Exercise brief |
From the entries below, transcribe exactly the lines between the line holding "(g (Focus.app w)) w))" and the line holding "Focus.subscription w = Focus.Refused", inclusive; skip all other lines.

(Dataset entries)
###

(** * NPC dialogue scripts in Lua: metadata extraction and execution

    A shallow embedding of [src/map/lua_interpreter.cpp] and
    [src/map/lua_bridge.cpp].  The C++ code is a thin layer over the Lua 5.4
    C API, so the development has three layers:

    - the Lua virtual machine as the C API shows it (values, the stack, the
      global table, coroutines), written after the Lua 5.4 reference manual;
    - the functions of the two source files, translated call by call;
    - the properties of the extraction stage and of the executor.

    What the Lua core does with program text (the compiler, the binary
    dump format, string to number conversion, floating point) is taken as
    given through the class [LuaCore].  Compiled functions are bodies of a
    small statement language, which the model can run. *)

From Stdlib Require Import ZArith List String Ascii Bool Lia DecimalString.
Import ListNotations.
Local Open Scope string_scope.
Local Open Scope Z_scope.
Set Warnings "-register-all".

(** ** Compiled functions

    A function prototype is the list of its statements.  The fragment has
    global assignment, call statements and [return]; expressions are
    constants, global variables, fields by name ([coroutine.yield]), table
    constructors with name keys and function literals without parameters.
    Locals, upvalues other than the global environment, arithmetic and
    control structures are outside the fragment. *)

Inductive expr : Type :=
| ENil
| ETrue
| EFalse
| EInt (n : Z)
| EStr (s : string)
| EGlobal (x : string)
| EIndex (e : expr) (k : string)
| ETable (fields : list (string * expr))
| EFunction (body : list stmt)
with stmt : Type :=
| SAssign (x : string) (e : expr)
| SCall (f : expr) (args : list expr)
| SReturn (es : list expr).

Definition block := list stmt.

(** ** The parts of the Lua core taken as given *)

Class LuaCore := {
  (** the C type [double] behind [lua_Number] *)
  lua_Number : Type;
  (** [luaO_str2num]: a string read as a number, integer or float *)
  luaO_str2num : string -> option (Z + lua_Number);
  (** [luaV_flttointns] in mode F2Ieq: a float with an exact integer value *)
  luaV_flttointns : lua_Number -> option Z;
  (** [lua_Number2str]: a float printed by "%.14g" *)
  lua_Number2str : lua_Number -> string;
  (** [luaY_parser]: source text and chunk name to the main function, or
      the message of the syntax error *)
  luaY_parser : string -> string -> string + block;
  (** [luaU_dump]: the pieces of the binary form handed to the writer, for
      a prototype and the strip flag *)
  luaU_dump : block -> bool -> list string;
  (** [luaU_undump]: a binary chunk and its name to the function, or the
      message of the error *)
  luaU_undump : string -> string -> string + block
}.

(** ** Status codes of lua.h *)

Inductive lua_status : Type :=
| LUA_OK | LUA_YIELD | LUA_ERRRUN | LUA_ERRSYNTAX | LUA_ERRMEM | LUA_ERRERR.

Definition status_code (s : lua_status) : Z :=
  match s with
  | LUA_OK => 0 | LUA_YIELD => 1 | LUA_ERRRUN => 2
  | LUA_ERRSYNTAX => 3 | LUA_ERRMEM => 4 | LUA_ERRERR => 5
  end.
(** The text of a finite float, without its sign, is digits, a fraction
    part and an exponent part. *)
Lemma format_g_finite_text (p m e : Z) : decimal_text (format_g_finite p m e).
Proof.
  unfold format_g_finite. destruct (m =? 0).
  { exists "0", EmptyString, EmptyString.
    split; [done|]. split; [done|]. split; [by left|]. split; [by left|done]. }
  destruct (round_sig p _ _) as [q x].
  pose proof (str_of_nat_Z_digits q) as Hq.
  pose proof (str_of_nat_Z_head q) as Hhead.
  assert (str_of_nat_Z q ≠ EmptyString) as Hne by (by destruct (str_of_nat_Z q)).
  destruct ((-4 <=? x) && (x <? p)).
  - destruct (Z.leb_spec 0 x).
    + destruct (with_fraction_text
                  (take_str (Z.to_nat (x + 1)) (str_of_nat_Z q))
                  (drop_str (Z.to_nat (x + 1)) (str_of_nat_Z q)))
        as (fr & Hfr & ->); [by apply all_chars_drop|].
      exists (take_str (Z.to_nat (x + 1)) (str_of_nat_Z q)), fr, EmptyString.
      split; [by apply all_chars_take|].
      split; [apply take_str_nonempty; [lia|done]|].
      split; [done|]. split; [by left|]. by rewrite append_empty.
    + destruct (with_fraction_text "0"
                  (zeros (Z.to_nat (- x - 1)) +:+ str_of_nat_Z q))
        as (fr & Hfr & ->).
      { by rewrite all_chars_app, all_chars_zeros, Hq. }
      exists "0", fr, EmptyString.
      split; [done|]. split; [done|]. split; [done|]. split; [by left|].
      by rewrite append_empty.
  - destruct (with_fraction_text (take_str 1 (str_of_nat_Z q))
                (drop_str 1 (str_of_nat_Z q)))
      as (fr & Hfr & ->); [by apply all_chars_drop|].
    exists (take_str 1 (str_of_nat_Z q)), fr, (exponent_suffix x).
    split; [by apply all_chars_take|].
    split; [apply take_str_nonempty; [lia|done]|].
    split; [done|]. split; [apply exponent_suffix_text|].
    by rewrite append_assoc.
Qed.

Lemma sign_of_unsigned (t : string) :
  starts_with_digit t →
  match t with
  | String "+" u => (false, u)
  | String "-" u => (true, u)
  | _ => (false, t)
  end = (false, t).
Proof.
  destruct t as [|c u]; [done|]. simpl. intros Hc.
  destruct c as [[] [] [] [] [] [] [] []]; try discriminate Hc; reflexivity.
Qed.
(** C7, at the failing input: with [subtree: false] the observer on
    [<body>] is interested in no mutation below [<body>], attribute
    changes included; the popover trigger switching its [data-state]
    does not call the observer, and no collapse check is scheduled. *)
Theorem observer_misses_descendant_attributes :
  (forall (kind : MutationType) (i : nat) (p : Path),
      bodyObserverInterested observeOptions
        {| mutationType := kind; mutationTarget := InBody (i :: p) |} = false)
  /\ bodyObserverInterested observeOptions triggerToggled = false
  /\ step (Mutation pageTriggerOpen [triggerToggled]) (mount pageIdle)
     = set_document pageTriggerOpen (mount pageIdle)
  /\ timers (step (Mutation pageTriggerOpen [triggerToggled]) (mount pageIdle)) = [].
Proof. repeat split. Qed.

(** ** Properties of [useWindowFocus] *)

(** C9: a focus notification runs at most the one callback that matches
    its payload. With payload [true], [onFocusGained] runs when it is
    provided, whatever [onFocusLost] is, and nothing runs when it is
    absent; with payload [false], [onFocusLost] runs when it is
    provided, whatever [onFocusGained] is, and nothing runs when it is
    absent. In every case [handleFocusChange] completes normally: an
    absent callback is never called. *)
Theorem handleFocusChange_one_branch
        (App : Type) (w : Focus.World App) :
  (forall (g : Focus.Callback App) (lost : option (Focus.Callback App)),
      Focus.handleFocusChange
        {| Focus.onFocusLost := lost; Focus.onFocusGained := Some g |} true w
      = (Normal tt, Focus.set_app (g (Focus.app w)) w))
  /\ (forall (l : Focus.Callback App) (gained : option (Focus.Callback App)),
      Focus.handleFocusChange
        {| Focus.onFocusLost := Some l; Focus.onFocusGained := gained |} false w
      = (Normal tt, Focus.set_app (l (Focus.app w)) w))
  /\ (forall lost : option (Focus.Callback App),
      Focus.handleFocusChange
        {| Focus.onFocusLost := lost; Focus.onFocusGained := None |} true w
      = (Normal tt, w))
  /\ (forall gained : option (Focus.Callback App),
      Focus.handleFocusChange
        {| Focus.onFocusLost := None; Focus.onFocusGained := gained |} false w
      = (Normal tt, w))
  /\ (forall (options : Focus.UseWindowFocusOptions App) (focused : bool),
      fst (Focus.handleFocusChange options focused w) = Normal tt).
Proof.
  repeat split.
  intros [[l|] [g|]] [|]; reflexivity.
Qed.

(** With counting callbacks: one notification, one count. *)
Example focus_notifications_counted :
  let w := Focus.run countingOptions [Focus.SubscribeSettles Resolved]
                     (Focus.mount (0, 0)%nat) in
  Focus.app (Focus.step countingOptions (Focus.FocusChanged true) w) = (1, 0)%nat
  /\ Focus.app (Focus.step countingOptions (Focus.FocusChanged false) w) = (0, 1)%nat.
Proof. split; reflexivity. Qed.

(** When the subscription is established before the unmount, the
    cleanup removes the listener and later notifications reach
    nothing. *)
Lemma unmount_after_subscription_unlistens
      (App : Type) (options : Focus.UseWindowFocusOptions App) (a : App)
      (focused : bool) :
  let w := Focus.run options [Focus.SubscribeSettles Resolved; Focus.Unmount]
                     (Focus.mount a) in
  Focus.subscription w = Focus.Unlistened
  /\ Focus.step options (Focus.FocusChanged focused) w = w.
Proof. split; reflexivity. Qed.

(** A failed registration is logged and nothing listens. *)
Lemma subscription_failure_logged
      (App : Type) (options : Focus.UseWindowFocusOptions App) (a : App)
      (error : string) :
  let w := Focus.run options [Focus.SubscribeSettles (Rejected error)]
                     (Focus.mount a) in
  Focus.subscription w = Focus.Refused
  /\ Focus.unlisten w = None
  /\ Focus.console w = [("Failed to setup focus listener: " ++ error)%string].
Proof. repeat split. Qed.

(** C5, at the failing input: the view unmounts while the registration
    is still under way. The cleanup finds [unlisten] still [null] and
    does nothing; when the registration then completes, [unlisten] is
    assigned but never called, the host keeps the listener, and focus
    notifications go on running the callbacks of the unmounted view. *)
Theorem unmount_before_subscription_leaks :
  (forall (App : Type) (options : Focus.UseWindowFocusOptions App) (a : App),
      let w := Focus.run options [Focus.Unmount; Focus.SubscribeSettles Resolved]
                         (Focus.mount a) in
      Focus.subscription w = Focus.Listening
      /\ Focus.unlisten w = Some Focus.RemoveListener
      /\ (forall focused,
            Focus.subscription (Focus.step options (Focus.FocusChanged focused) w)
            = Focus.Listening))
  /\ Focus.app
       (Focus.run countingOptions
          [Focus.Unmount; Focus.SubscribeSettles Resolved;
           Focus.FocusChanged true; Focus.FocusChanged false]
          (Focus.mount (0, 0)%nat))
     = (1, 1)%nat.
Proof.
  split; [|reflexivity].
  intros App options a. repeat split.
  intros focused. cbn.
  destruct options as [[l|] [g|]], focused; reflexivity.
Qed.

(** ** Further properties of [useWindowResize] *)

Lemma resizeWindow_exec_cases (expanded : bool) (w : World) :
  exec (resizeWindow expanded) w =
    if negb expanded && popoverOpen w then w
    else if strictEquals (currentExpandedRef w) expanded then w
    else parkedWorld expanded w.
Proof.
  unfold exec. rewrite resizeWindow_cases.
  destruct (negb expanded && popoverOpen w); [reflexivity|].
  destruct (strictEquals (currentExpandedRef w) expanded); reflexivity.
Qed.

Lemma timer_callback_is_resizeWindow_false_aux (w : World) :
  collapseCheck w = (Normal tt, exec (resizeWindow false) w).
Proof.
  rewrite collapseCheck_cases, resizeWindow_exec_cases. cbn [negb andb].
  destruct (popoverOpen w); reflexivity.
Qed.

Lemma fire_exec (t : Timer) (w : World) :
  exec (fire t) w =
    exec (resizeWindow false)
         (set_evaluations (evaluations w ++ [(callback t, due t)]) w).
Proof.
  unfold exec at 1. unfold fire, bind, updates.
  now rewrite timer_callback_is_resizeWindow_false_aux.
Qed.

###

Output for this task |
      = (Normal tt, Focus.set_app (g (Focus.app w)) w))
  /\ (forall (l : Focus.Callback App) (gained : option (Focus.Callback App)),
      Focus.handleFocusChange
        {| Focus.onFocusLost := Some l; Focus.onFocusGained := gained |} false w
      = (Normal tt, Focus.set_app (l (Focus.app w)) w))
  /\ (forall lost : option (Focus.Callback App),
      Focus.handleFocusChange
        {| Focus.onFocusLost := lost; Focus.onFocusGained := None |} true w
      = (Normal tt, w))
  /\ (forall gained : option (Focus.Callback App),
      Focus.handleFocusChange
        {| Focus.onFocusLost := None; Focus.onFocusGained := gained |} false w
      = (Normal tt, w))
  /\ (forall (options : Focus.UseWindowFocusOptions App) (focused : bool),
      fst (Focus.handleFocusChange options focused w) = Normal tt).
Proof.
  repeat split.
  intros [[l|] [g|]] [|]; reflexivity.
Qed.

(** With counting callbacks: one notification, one count. *)
Example focus_notifications_counted :
  let w := Focus.run countingOptions [Focus.SubscribeSettles Resolved]
                     (Focus.mount (0, 0)%nat) in
  Focus.app (Focus.step countingOptions (Focus.FocusChanged true) w) = (1, 0)%nat
  /\ Focus.app (Focus.step countingOptions (Focus.FocusChanged false) w) = (0, 1)%nat.
Proof. split; reflexivity. Qed.

(** When the subscription is established before the unmount, the
    cleanup removes the listener and later notifications reach
    nothing. *)
Lemma unmount_after_subscription_unlistens
      (App : Type) (options : Focus.UseWindowFocusOptions App) (a : App)
      (focused : bool) :
  let w := Focus.run options [Focus.SubscribeSettles Resolved; Focus.Unmount]
                     (Focus.mount a) in
  Focus.subscription w = Focus.Unlistened
  /\ Focus.step options (Focus.FocusChanged focused) w = w.
Proof. split; reflexivity. Qed.

(** A failed registration is logged and nothing listens. *)
Lemma subscription_failure_logged
      (App : Type) (options : Focus.UseWindowFocusOptions App) (a : App)
      (error : string) :
  let w := Focus.run options [Focus.SubscribeSettles (Rejected error)]
                     (Focus.mount a) in
  Focus.subscription w = Focus.Refused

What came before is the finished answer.